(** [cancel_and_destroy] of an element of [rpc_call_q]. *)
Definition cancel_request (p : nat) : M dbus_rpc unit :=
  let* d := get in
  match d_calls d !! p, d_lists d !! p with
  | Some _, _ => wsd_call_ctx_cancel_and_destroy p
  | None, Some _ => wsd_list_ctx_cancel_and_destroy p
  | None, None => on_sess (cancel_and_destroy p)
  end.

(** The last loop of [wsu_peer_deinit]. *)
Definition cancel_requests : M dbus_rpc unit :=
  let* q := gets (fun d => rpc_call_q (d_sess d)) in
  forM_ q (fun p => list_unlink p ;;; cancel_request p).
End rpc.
==========
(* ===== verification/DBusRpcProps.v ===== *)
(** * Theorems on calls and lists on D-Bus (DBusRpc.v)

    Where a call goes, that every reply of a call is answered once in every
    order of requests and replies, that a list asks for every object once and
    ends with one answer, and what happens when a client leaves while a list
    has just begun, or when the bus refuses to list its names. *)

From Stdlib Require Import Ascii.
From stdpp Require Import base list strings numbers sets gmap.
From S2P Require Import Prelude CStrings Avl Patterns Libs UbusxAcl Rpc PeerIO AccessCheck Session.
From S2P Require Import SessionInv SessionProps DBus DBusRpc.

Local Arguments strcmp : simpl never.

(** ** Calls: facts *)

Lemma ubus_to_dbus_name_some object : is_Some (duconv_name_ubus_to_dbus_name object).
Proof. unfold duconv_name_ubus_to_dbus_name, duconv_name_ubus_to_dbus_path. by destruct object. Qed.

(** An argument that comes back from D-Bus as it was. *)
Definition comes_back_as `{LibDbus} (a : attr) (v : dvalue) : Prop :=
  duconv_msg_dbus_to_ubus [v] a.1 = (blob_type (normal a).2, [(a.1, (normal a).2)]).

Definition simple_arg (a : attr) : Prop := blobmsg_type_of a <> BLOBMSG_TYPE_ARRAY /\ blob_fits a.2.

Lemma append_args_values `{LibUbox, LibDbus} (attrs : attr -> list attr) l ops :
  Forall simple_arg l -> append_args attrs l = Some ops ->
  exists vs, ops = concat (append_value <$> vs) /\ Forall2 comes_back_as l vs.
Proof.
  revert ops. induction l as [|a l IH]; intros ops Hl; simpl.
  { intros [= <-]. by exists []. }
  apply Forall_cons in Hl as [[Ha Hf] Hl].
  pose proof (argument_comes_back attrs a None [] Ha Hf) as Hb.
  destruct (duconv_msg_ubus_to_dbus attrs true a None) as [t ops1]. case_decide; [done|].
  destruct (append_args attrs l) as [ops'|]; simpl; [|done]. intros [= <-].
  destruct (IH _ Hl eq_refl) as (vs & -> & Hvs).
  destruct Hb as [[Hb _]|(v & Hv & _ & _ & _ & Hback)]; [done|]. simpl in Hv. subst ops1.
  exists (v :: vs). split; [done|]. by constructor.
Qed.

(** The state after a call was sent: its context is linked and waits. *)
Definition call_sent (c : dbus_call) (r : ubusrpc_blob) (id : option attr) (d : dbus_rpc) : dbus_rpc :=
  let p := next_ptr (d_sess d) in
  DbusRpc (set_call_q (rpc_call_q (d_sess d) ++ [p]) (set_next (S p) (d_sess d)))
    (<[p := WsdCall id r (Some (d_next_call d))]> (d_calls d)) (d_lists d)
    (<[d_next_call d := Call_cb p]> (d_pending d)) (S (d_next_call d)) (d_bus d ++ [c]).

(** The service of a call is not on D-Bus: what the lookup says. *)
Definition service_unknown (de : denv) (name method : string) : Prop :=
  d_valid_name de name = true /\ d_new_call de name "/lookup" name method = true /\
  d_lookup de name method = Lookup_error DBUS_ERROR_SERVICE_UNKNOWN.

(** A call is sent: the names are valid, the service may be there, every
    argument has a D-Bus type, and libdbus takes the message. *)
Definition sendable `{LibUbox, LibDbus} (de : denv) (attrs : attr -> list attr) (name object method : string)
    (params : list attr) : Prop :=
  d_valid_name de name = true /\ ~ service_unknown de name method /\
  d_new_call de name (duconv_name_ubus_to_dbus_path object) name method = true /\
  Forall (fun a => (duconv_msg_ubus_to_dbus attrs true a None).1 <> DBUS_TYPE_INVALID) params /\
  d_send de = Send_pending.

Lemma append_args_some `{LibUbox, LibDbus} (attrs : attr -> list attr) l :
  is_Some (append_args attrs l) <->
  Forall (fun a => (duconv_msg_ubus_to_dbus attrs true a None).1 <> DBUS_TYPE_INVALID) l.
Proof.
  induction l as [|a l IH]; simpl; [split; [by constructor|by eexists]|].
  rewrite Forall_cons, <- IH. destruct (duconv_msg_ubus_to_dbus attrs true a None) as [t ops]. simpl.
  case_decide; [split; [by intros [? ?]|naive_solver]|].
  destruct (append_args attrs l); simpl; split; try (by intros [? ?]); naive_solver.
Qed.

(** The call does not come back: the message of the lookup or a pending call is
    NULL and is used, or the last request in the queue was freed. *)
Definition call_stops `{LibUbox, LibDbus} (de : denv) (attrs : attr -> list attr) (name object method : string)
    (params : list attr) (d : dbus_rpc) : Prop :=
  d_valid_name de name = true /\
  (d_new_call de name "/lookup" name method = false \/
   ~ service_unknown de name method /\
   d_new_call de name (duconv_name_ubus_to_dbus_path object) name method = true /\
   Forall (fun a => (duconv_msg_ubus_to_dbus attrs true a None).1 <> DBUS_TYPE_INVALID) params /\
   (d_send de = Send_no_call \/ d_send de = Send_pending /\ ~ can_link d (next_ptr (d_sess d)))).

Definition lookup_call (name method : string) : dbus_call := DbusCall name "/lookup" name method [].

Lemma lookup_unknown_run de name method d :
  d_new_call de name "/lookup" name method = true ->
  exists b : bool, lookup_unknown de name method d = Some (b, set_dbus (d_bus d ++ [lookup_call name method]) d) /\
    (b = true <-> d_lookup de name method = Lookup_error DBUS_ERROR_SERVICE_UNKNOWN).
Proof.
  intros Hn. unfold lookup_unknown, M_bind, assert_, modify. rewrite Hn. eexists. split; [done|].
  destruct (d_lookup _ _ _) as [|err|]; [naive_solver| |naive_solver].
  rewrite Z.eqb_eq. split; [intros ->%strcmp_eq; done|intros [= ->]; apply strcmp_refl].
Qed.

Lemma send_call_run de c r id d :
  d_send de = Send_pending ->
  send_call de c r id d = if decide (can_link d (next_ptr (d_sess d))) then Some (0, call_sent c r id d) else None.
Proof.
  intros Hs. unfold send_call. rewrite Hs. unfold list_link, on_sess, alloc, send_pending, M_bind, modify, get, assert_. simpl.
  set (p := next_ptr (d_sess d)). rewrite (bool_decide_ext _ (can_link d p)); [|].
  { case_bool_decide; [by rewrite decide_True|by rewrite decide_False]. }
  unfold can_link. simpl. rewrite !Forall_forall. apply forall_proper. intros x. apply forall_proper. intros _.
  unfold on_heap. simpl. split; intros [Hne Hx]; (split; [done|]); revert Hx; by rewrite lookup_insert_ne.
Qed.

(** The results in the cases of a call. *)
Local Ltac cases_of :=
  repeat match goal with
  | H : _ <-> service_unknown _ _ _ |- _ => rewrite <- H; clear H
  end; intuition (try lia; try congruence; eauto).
==========
## [How to complete this task]
Across the whole listing above, tally each line where the string "that" occurs, and give the number and nothing more.

## [Answer box]
3